Combined effects of environmental conditions and stand age–induced tree size variation on temperate forest carbon pools among stand types in South Korea

Abstract

The conservation of biodiversity and carbon sequestration in forests has global significance. In this study, we aimed to investigate strategies to enhance biodiversity and forest carbon pools in temperate forests. We analyzed soil sample data from 725 plots (400 m² each) collected from the National Forest Inventory of South Korea, categorizing them into three forest stand types: conifer, broadleaved, and mixed stands. Abiotic drivers (topographic and climatic factors, and soil properties), biotic drivers (taxonomic and functional trait diversity, functional trait identity, and stand structural diversity), and forest development stage-related factor (stand age) served as independent variables.

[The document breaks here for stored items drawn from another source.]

(** C6 on [broken]. *)
Lemma no_checkpoint_on_failure_witness :
  fails_before_checkpoint broken empty (DatabaseError "FAIL") ∧
  (main "latest" broken empty).1 = Raise (DatabaseError "FAIL") ∧
  (Execute 0 CHECKPOINT ∉ trace (main "latest" broken empty).2) ∧
  Execute 0 DELETE_MODE ∉ trace (main "latest" broken empty).2.
Proof.
  split; [exact broken_fails|].
  exact (proj1 (no_checkpoint_on_failure "latest" broken empty)
           (DatabaseError "FAIL") broken_fails).
Defined.

(** C8 as stated fails on [with_latest]: when [latest] is met, [a] has
    already been loaded and entered under [b] in the adjacency
    dictionary.  It fails on [bad_then_latest] too: the file before
    [latest] does not validate, and the run raises [AssertionError], not
    [ForbiddenMigrationName]. *)
Lemma latest_after_graph_construction :
  let run := load_migrations with_latest no_migrations in
  let bad := load_migrations bad_then_latest no_migrations in
  run.1 = Raise ForbiddenMigrationName ∧
  dict_keys (migrations run.2) = ["a"] ∧
  aj_get (aj run.2) "b" = ["a"] ∧
  aj run.2 ≠ ∅ ∧
  LM_LATEST_ALIAS ∈ discovered bad_then_latest ∧
  bad.1 = Raise AssertionError ∧
  (main "latest" bad_then_latest empty).1 = Raise AssertionError.
Proof.
  split; [by vm_compute|]. split; [by vm_compute|]. split; [by vm_compute|].
  split.
  { intros Hempty.
    assert (aj_get (aj (load_migrations with_latest no_migrations).2) "b" = [])
      as Hb by (by rewrite Hempty).
    by vm_compute in Hb. }
  split; [|split; by vm_compute].
  vm_compute. apply list_elem_of_further, list_elem_of_here.
Qed.

(** C8 as amended, on [with_latest]. *)
Lemma latest_is_rejected_witness :
  loading_error [file "a" (migration [SQLStep CREATE_T] ["b"])] = None ∧
  skipped (file "latest" (migration [SQLStep CREATE_U] [])) = false ∧
  m_name (file "latest" (migration [SQLStep CREATE_U] [])) = LM_LATEST_ALIAS ∧
  (load_migrations [file "a" (migration [SQLStep CREATE_T] ["b"])]
     no_migrations).1 = Ok () ∧
  load_migrations with_latest no_migrations
  = (Raise ForbiddenMigrationName,
     (load_migrations [file "a" (migration [SQLStep CREATE_T] ["b"])]
        no_migrations).2) ∧
  (main "latest" with_latest empty).1 = Raise ForbiddenMigrationName ∧
  trace (main "latest" with_latest empty).2 `prefix_of` prologue_events.
Proof.
  assert (loading_error [file "a" (migration [SQLStep CREATE_T] ["b"])] = None)
    as Hearlier by (by vm_compute).
  split; [exact Hearlier|]. split; [reflexivity|]. split; [reflexivity|].
  destruct (latest_is_rejected "latest"
              [file "a" (migration [SQLStep CREATE_T] ["b"])] []
              (file "latest" (migration [SQLStep CREATE_U] [])) empty
              Hearlier eq_refl eq_refl)
    as (Hok & Hload & _ & _ & _ & _ & _ & Hmain & Htrace).
  split; [exact Hok|]. split; [exact Hload|]. split; [|exact Htrace].
  exact (f_equal fst (Hmain 0 _ eq_refl)).
Defined.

We applied a multimodel averaging approach and piecewise structural equation modeling to identify the main drivers and linkages controlling forest carbon pools, including tree biomass, coarse woody debris, and soil organic carbon (SOC) for each stand type. Our findings revealed that stand age–driven tree size variation (i.e., standard deviation of diameter at breast height) influenced each forest carbon pool across all stand types, with different biotic drivers affecting the linkages among carbon pools depending on forest type. Additionally, environmental conditions, especially soil chemical properties, were the main drivers controlling SOC among forest carbon pools. In this study, we suggest that different forest management plans should be implemented to enhance the carbon sequestration capacity and biodiversity of each forest stand type.